Labour have written to the Cabinet Office complaining about George Osborne’s job at the Standard. Guido has the letter:
London SW1A 2AS
cc: Sue Gray, Rt. Hon. George Osborne
I write to formally raise my concern about a potential breach of the Ministerial Code by the Rt. Hon. Member for Tatton, George Osborne.
Mr Osborne served this country as Chancellor of the Exchequer until July 2016, just over eight months ago. Since leaving this post, the Member for Tatton has drawn considerable controversy over his private appointments and notably his failure to fully declare details of these appointments to the Advisory Committee on Business Appointments.
In October last year, after learning of one of Mr. Osborne’s appointments in the press, the Advisory Committee on Business Appointments wrote to Mr. Osborne stating that: “The Committee would also remind you that advice should be sought on all appointments, paid or unpaid, before they are taken up or announced” and that the “the committee is unable to offer retrospective advice on appointments that have already been announced.”
Today many were again concerned to find that Mr. Osborne had repeated this procedure, announcing his new role at the London Evening Standard prior to consulting the Advisory Committee on Business Appointments.
The rules on Business Appointments are established to counter suspicion that the decisions and statements of a serving Minister might be influenced by the hope or expectation of future employment with a particular firm or organisation; and that an employer could make improper use of official information to which a former Minister has had access to.
Disregarding these rules deeply undermines public trust in the democratic processes and does a disservice to those Members that ensure they follow the rules laid out on these matters.
Furthermore, the rules around this process are outlined in Section 7.25 of the Ministerial Code, which states that:
“On leaving office, Ministers will be prohibited from lobbying Government for two years. They must also seek advice from the independent Advisory Committee on Business Appointments (ACoBA) about any appointments or employment they wish to take up within two years of leaving office.

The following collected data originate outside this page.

Lemma probeInputRule_shape dev nodeIP port : dev ≠ "%s" → 0 ≤ port → ipt_shape (probeInputRule dev nodeIP port).
Proof.
  intros Hd Hp. exists [], (drop 1 (probeInputRule dev nodeIP port)). split; [done|]. split; [auto|]. cbn.
  pose proof (host32_not_op nodeIP). pose proof (Itoa_not_op port Hp).
  intros H'. repeat apply elem_of_cons in H' as [H'|H']; try done. by apply elem_of_nil in H'.
Qed.

(** Every filter rule of [setup]. *)
Lemma setup_shape cfg rule : names_ok cfg → GEnsure rule ∈ setup cfg → ipt_shape rule.
Proof.
  intros [Hu Hp] H. unfold setup in H.
  rewrite !elem_of_app in H. destruct H as [H|[H|[H|[H|[H|H]]]]].
  - repeat apply elem_of_cons in H as [H|H]; try done. by apply elem_of_nil in H.
  - apply list_elem_of_fmap in H as (r & [= ->] & [H|H]%elem_of_app); (eapply forwardRules_shape; [|exact H]; done).
  - destruct (Has _ _); [|by apply elem_of_nil in H]. apply list_elem_of_singleton in H as [= ->]. by apply natRule_shape.
  - destruct (ipsecHost cfg); [|by apply elem_of_nil in H]. unfold setupIPsec in H.
    repeat apply elem_of_cons in H as [H|H]; try done; [..|by apply elem_of_nil in H]; injection H as ->;
      eapply (forwardRules_shape ipsecDevice); try done; unfold forwardRules; set_solver.
  - apply list_elem_of_fmap in H as (dev & [= ->] & H). apply probeInputRule_shape; [|done].
    destruct (ipsecHost cfg); repeat apply elem_of_cons in H as [H|H]; subst; try done; by apply elem_of_nil in H.
  - repeat apply elem_of_cons in H as [H|H]; try done. by apply elem_of_nil in H.
Qed.

(** ** Setting up only adds what is written down to be undone *)

Definition foreign (l : list (list string)) : list (list string) := filter (λ r, ¬ has_pref "100" r ∧ ¬ has_pref "1000" r) l.
Definition ipts (us : list gundo) : list (list string) := us ≫= λ u, match u with UnIpt rule => [rule] | _ => [] end.
Definition probes (cfg : GConfig) (us : list gundo) : list (list string) :=
  us ≫= λ u, match u with UnProbeRule => [probeRule cfg] | _ => [] end.

Lemma ipts_app us us' : ipts (us ++ us') = ipts us ++ ipts us'.
Proof. apply bind_app. Qed.
Lemma probes_app cfg us us' : probes cfg (us ++ us') = probes cfg us ++ probes cfg us'.
Proof. apply bind_app. Qed.

Section laws.
Context {W : Type} `{!Shell W, !ShellLaws W, !HostIO W, !HostIOLaws W} (cfg : GConfig).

To ensure that Ministers are fully aware of their future obligations in respect of outside appointments after leaving office, the Business Appointment Rules are attached at Annex B. Former Ministers must abide by the advice of the Committee which will be published by the Committee when a role is announced or taken up.”

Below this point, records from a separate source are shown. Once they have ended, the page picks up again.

(** A route as netlink gets it is the route as the kernel keeps it. *)
Lemma toNetlinkRoute_ok r (n : N) nr : links_ok (nl_view n) → route_ok r → toNetlinkRoute r n = Ok nr →
  ∃ d, nr_Dst nr = Some d ∧ route_key nr d = rkey (norm_route r) ∧ route_of (nk_links (nl_view n)) (route_key nr d) (kroute_of nr) = norm_route r
    ∧ (nr_LinkIndex nr = 0 ∧ r_Dev r = "" ∨ r_Dev r ≠ "" ∧ ∃ x, nk_links (nl_view n) !! nr_LinkIndex nr = Some (r_Dev r, x)).
Proof.
  intros Hv (Hd & Hg & Hs). unfold toNetlinkRoute. destruct (pf_IsValid (r_Dst r)) eqn:Ev; [|done]. cbn [negb].
  assert (∀ i, (i = 0 ∧ r_Dev r = "" ∨ r_Dev r ≠ "" ∧ ∃ x, nk_links (nl_view n) !! i = Some (r_Dev r, x)) →
    let nr := mkNlRoute (Some (prefixToIPNet (r_Dst r))) (if za_IsValid (r_Gw r) then AsSlice (za_Addr (r_Gw r)) else [])
                (if za_IsValid (r_Src r) then AsSlice (za_Addr (r_Src r)) else []) i (route_table r) 0 in
    route_key nr (prefixToIPNet (r_Dst r)) = rkey (norm_route r) ∧
    route_of (nk_links (nl_view n)) (route_key nr (prefixToIPNet (r_Dst r))) (kroute_of nr) = norm_route r) as Hkey.
  { intros i Hi. cbn. assert (route_key (mkNlRoute (Some (prefixToIPNet (r_Dst r))) (if za_IsValid (r_Gw r) then AsSlice (za_Addr (r_Gw r)) else [])
      (if za_IsValid (r_Src r) then AsSlice (za_Addr (r_Src r)) else []) i (route_table r) 0) (prefixToIPNet (r_Dst r)) = rkey (norm_route r)) as ->.
    { unfold route_key, rkey. rewrite route_table_norm. cbn. by rewrite net_prefix_to. }
    split; [done|]. unfold route_of, rkey, kroute_of. cbn [kr_gw kr_oif kr_src nr_Gw nr_Src nr_LinkIndex fst snd].
    rewrite !slice_zaddr, route_table_norm by done. unfold norm_route. cbn. f_equal.
    destruct Hi as [[-> ->]|(_ & x & Hx)]; [by apply dev_name_0|]. unfold dev_name. by rewrite Hx. }
  destruct (String.eqb_spec (r_Dev r) "") as [Edev|Edev].
  - intros [= <-]. exists (prefixToIPNet (r_Dst r)). split; [done|]. cbn in Hkey. destruct (Hkey 0) as [? ?]; [by left|]. split_and!; auto.
  - unfold linkByName. pose proof (LinkByName_law (r_Dev r) n) as Hl. destruct (nl_LinkByName (r_Dev r) n) as [i|e]; [|done].
    intros [= <-]. exists (prefixToIPNet (r_Dst r)). split; [done|]. destruct (Hkey i) as [? ?]; [by right|]. split_and!; auto.
Qed.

In light of the Member for Tatton’s conduct, I request that the incident be investigated to determine as soon as possible if a breach of the Ministerial Code has taken place. The Ministerial Code sets out that in the position of Permanent Secretary, you advise Ministers on potential conflicts of interest, and agree action with them regarding the handling of them.

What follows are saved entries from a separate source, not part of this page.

(* ===== verification/Http.v ===== *)
(** * The HTTP API between the nodes and the controller: internal/api/client.go
    and the HTTP half of internal/controller/server.go

    The client's methods make requests and read responses as text; the
    controller's mux reads requests and hands them to the handlers of
    Controller. JSON is a [Codec] per type, the transport a function from a
    request to a response. The two state routes are long polls: [waitVersion]
    is a step relation of its own, and in [serve_http] what the other requests
    do to the server during the wait is an argument. *)

From S2P Require Import Prelude GoStrings Store Ownership Services Netip GoFloat Cost Api Controller ControllerSpec.

Definition chr (n : nat) : Ascii.ascii := Ascii.ascii_of_nat n.
Definition text_bytes (s : string) : bytes := (λ c, Z.of_nat (Ascii.nat_of_ascii c)) <$> String.list_ascii_of_string s.
Definition bytes_text (b : bytes) : string := String.string_of_list_ascii ((λ x, chr (Z.to_nat x)) <$> b).

(** [strings.CutPrefix] *)
Fixpoint CutPrefix (s prefix : string) {struct prefix} : option string :=
  match prefix, s with
  | EmptyString, _ => Some s
  | String p prefix, String c s => if Ascii.eqb p c then CutPrefix s prefix else None
  | String _ _, EmptyString => None
  end.

(** ** net/url *)

(** [shouldEscape(c, encodePathSegment)], negated. *)
Definition path_plain (c : Ascii.ascii) : bool :=
  let n := Ascii.nat_of_ascii c in
  ((97 <=? n) && (n <=? 122) || (65 <=? n) && (n <=? 90) || (48 <=? n) && (n <=? 57)
   || existsb (Nat.eqb n) [45; 95; 46; 126; 36; 38; 43; 61; 58; 64])%nat.
Definition upper_hex (d : nat) : Ascii.ascii := chr (if (d <? 10)%nat then 48 + d else 55 + d).
Definition escape_char (c : Ascii.ascii) : list Ascii.ascii :=
  let n := Ascii.nat_of_ascii c in
  if path_plain c then [c] else [chr 37; upper_hex (n / 16); upper_hex (n mod 16)].
Definition PathEscape (s : string) : string :=
  String.string_of_list_ascii (String.list_ascii_of_string s ≫= escape_char).

Definition unhex (c : Ascii.ascii) : option nat :=
  let n := Ascii.nat_of_ascii c in
  if ((48 <=? n) && (n <=? 57))%nat then Some (n - 48)%nat
  else if ((97 <=? n) && (n <=? 102))%nat then Some (n - 87)%nat
  else if ((65 <=? n) && (n <=? 70))%nat then Some (n - 55)%nat else None.
(** [unescape]; in a query a plus sign is a space. *)
Fixpoint unescape (query : bool) (l : list Ascii.ascii) : option (list Ascii.ascii) :=
  match l with
  | [] => Some []
  | c :: l =>
      if Ascii.eqb c (chr 37) then
        match l with
        | a :: b :: l =>
            match unhex a, unhex b with
            | Some x, Some y => cons (chr (16 * x + y)) <$> unescape query l
            | _, _ => None
            end
        | _ => None
        end
      else cons (if query && Ascii.eqb c (chr 43) then chr 32 else c) <$> unescape query l
  end.
Definition Unescape (query : bool) (s : string) : option string :=
  String.string_of_list_ascii <$> unescape query (String.list_ascii_of_string s).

I therefore ask you to urgently clarify:
Whether the Member for Tatton’s conduct constituted a breach of the Ministerial Code;
Whether you were made aware of the Member for Tatton’s appointment at the Evening Standard prior to it being announced in the press;
Whether you aware that the Advisory Committee on Business Appointments had not been consulted;
And, if a breach of the Ministerial Code has taken place, whether you have consulted the Prime Minister about further steps to be taken.
Given the public interest, I am placing a copy of this letter in the public domain.